> [WHAT IS NEEDED]:
Only one stretch of the data is wanted: the line containing "[core_fixes.bpf.h] use: the", the line containing "pointer keeps only", and every line between them, copied exactly.

> [DATASET RECORDS]:
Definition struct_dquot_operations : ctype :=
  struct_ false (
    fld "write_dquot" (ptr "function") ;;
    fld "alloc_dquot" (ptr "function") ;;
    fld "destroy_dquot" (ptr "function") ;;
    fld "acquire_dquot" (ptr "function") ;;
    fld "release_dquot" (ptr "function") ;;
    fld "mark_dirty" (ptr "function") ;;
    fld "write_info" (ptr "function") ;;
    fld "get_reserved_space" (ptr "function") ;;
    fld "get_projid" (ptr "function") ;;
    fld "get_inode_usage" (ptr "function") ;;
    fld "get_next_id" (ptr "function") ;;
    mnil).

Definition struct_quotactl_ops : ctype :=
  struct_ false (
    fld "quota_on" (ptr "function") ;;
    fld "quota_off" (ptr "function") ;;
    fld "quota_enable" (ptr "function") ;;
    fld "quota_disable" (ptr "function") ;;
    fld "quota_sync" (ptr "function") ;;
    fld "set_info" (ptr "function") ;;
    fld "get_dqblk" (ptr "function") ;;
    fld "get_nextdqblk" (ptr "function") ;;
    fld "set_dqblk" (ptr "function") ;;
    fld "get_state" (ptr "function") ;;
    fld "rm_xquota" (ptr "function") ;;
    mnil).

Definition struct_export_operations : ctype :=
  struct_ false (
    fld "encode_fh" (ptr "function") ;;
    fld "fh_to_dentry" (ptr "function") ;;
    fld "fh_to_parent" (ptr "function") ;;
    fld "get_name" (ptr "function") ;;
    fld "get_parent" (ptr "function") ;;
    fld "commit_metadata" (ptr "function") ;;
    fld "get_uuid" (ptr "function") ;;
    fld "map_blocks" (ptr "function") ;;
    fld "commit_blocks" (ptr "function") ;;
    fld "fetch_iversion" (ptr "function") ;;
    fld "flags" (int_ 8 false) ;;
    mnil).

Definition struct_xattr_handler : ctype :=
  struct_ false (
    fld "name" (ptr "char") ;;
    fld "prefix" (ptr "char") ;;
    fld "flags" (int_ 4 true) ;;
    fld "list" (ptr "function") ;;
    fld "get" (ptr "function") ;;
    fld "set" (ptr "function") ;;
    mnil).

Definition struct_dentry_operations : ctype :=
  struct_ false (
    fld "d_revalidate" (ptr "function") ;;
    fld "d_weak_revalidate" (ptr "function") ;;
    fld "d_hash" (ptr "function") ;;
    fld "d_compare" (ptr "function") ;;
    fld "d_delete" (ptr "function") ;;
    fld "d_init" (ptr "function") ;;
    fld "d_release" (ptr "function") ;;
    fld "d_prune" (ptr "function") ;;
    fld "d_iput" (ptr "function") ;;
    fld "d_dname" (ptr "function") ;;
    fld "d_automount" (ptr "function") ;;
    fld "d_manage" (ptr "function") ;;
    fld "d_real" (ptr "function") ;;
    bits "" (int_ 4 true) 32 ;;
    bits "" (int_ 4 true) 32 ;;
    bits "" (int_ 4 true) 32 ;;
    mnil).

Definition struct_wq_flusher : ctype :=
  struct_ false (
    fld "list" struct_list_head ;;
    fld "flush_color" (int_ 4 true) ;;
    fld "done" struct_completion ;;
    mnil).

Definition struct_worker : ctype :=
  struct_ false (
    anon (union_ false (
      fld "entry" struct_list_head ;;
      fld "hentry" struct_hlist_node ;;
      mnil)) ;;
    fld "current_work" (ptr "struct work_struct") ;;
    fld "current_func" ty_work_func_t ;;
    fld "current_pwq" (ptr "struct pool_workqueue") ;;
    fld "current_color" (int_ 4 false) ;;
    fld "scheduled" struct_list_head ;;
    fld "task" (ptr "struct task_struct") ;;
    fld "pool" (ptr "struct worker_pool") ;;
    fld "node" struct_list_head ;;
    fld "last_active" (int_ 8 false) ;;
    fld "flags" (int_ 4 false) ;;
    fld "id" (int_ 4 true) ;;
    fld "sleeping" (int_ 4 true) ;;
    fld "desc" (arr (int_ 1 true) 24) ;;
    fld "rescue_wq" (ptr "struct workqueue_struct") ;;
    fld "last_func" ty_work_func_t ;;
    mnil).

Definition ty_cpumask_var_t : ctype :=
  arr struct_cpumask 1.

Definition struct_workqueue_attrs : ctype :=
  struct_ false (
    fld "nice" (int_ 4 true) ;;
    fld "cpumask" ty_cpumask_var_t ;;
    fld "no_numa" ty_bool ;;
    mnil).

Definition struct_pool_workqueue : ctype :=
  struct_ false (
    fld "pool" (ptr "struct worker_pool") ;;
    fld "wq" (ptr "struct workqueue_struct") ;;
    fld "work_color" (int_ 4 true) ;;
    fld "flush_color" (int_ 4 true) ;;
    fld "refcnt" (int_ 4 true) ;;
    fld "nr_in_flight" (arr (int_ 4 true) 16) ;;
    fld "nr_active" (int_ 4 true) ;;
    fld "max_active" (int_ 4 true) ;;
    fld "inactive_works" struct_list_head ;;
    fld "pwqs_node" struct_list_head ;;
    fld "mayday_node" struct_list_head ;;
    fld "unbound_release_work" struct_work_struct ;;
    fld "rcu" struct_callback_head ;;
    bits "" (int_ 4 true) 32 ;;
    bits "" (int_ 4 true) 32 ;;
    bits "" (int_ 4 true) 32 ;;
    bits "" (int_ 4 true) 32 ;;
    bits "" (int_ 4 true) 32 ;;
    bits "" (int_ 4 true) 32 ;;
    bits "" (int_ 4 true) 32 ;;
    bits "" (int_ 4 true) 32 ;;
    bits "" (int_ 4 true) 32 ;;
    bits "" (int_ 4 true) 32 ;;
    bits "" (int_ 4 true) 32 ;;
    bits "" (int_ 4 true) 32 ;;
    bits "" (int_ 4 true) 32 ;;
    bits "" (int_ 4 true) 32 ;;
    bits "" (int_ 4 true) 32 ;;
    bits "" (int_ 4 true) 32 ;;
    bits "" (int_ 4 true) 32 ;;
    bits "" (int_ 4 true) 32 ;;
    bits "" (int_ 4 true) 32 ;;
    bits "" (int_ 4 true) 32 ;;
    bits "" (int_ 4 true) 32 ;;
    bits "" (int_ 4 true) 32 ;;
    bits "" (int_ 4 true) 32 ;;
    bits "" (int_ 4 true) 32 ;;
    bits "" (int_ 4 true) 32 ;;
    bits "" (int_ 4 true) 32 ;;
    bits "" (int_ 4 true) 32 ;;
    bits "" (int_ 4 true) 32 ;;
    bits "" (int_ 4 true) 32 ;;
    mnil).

...

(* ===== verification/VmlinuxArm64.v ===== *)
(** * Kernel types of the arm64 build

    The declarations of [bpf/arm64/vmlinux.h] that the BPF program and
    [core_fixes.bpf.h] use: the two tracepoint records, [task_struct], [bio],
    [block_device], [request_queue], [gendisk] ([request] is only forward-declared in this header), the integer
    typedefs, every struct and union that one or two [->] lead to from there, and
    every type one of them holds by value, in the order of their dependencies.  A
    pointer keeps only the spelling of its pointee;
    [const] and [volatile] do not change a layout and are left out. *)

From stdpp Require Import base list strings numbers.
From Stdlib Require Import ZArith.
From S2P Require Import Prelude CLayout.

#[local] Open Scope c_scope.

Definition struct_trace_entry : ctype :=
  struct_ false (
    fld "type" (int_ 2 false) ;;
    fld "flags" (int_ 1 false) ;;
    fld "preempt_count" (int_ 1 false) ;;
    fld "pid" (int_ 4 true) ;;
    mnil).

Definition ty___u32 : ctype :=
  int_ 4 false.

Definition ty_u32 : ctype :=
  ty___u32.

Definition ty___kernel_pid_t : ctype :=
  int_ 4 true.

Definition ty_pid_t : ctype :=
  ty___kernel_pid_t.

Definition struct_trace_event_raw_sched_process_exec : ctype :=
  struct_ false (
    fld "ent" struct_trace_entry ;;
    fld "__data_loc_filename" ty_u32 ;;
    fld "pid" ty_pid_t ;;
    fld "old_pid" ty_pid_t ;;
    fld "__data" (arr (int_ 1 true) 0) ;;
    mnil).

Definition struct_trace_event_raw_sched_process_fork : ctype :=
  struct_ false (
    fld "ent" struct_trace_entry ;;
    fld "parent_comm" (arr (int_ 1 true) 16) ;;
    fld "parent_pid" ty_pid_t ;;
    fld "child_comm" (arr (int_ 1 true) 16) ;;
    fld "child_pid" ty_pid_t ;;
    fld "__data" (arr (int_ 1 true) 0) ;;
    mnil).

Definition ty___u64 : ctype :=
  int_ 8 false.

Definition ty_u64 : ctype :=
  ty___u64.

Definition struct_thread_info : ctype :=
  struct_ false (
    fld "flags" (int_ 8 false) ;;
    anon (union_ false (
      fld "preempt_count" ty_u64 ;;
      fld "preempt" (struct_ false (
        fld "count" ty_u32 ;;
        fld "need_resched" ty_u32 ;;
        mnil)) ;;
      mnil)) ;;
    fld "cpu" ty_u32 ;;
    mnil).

> [RESULT]:
    [core_fixes.bpf.h] use: the two tracepoint records, [task_struct], [bio],
    [block_device], [request_queue], [gendisk] ([request] is only forward-declared in this header), the integer
    typedefs, every struct and union that one or two [->] lead to from there, and
    every type one of them holds by value, in the order of their dependencies.  A
    pointer keeps only the spelling of its pointee;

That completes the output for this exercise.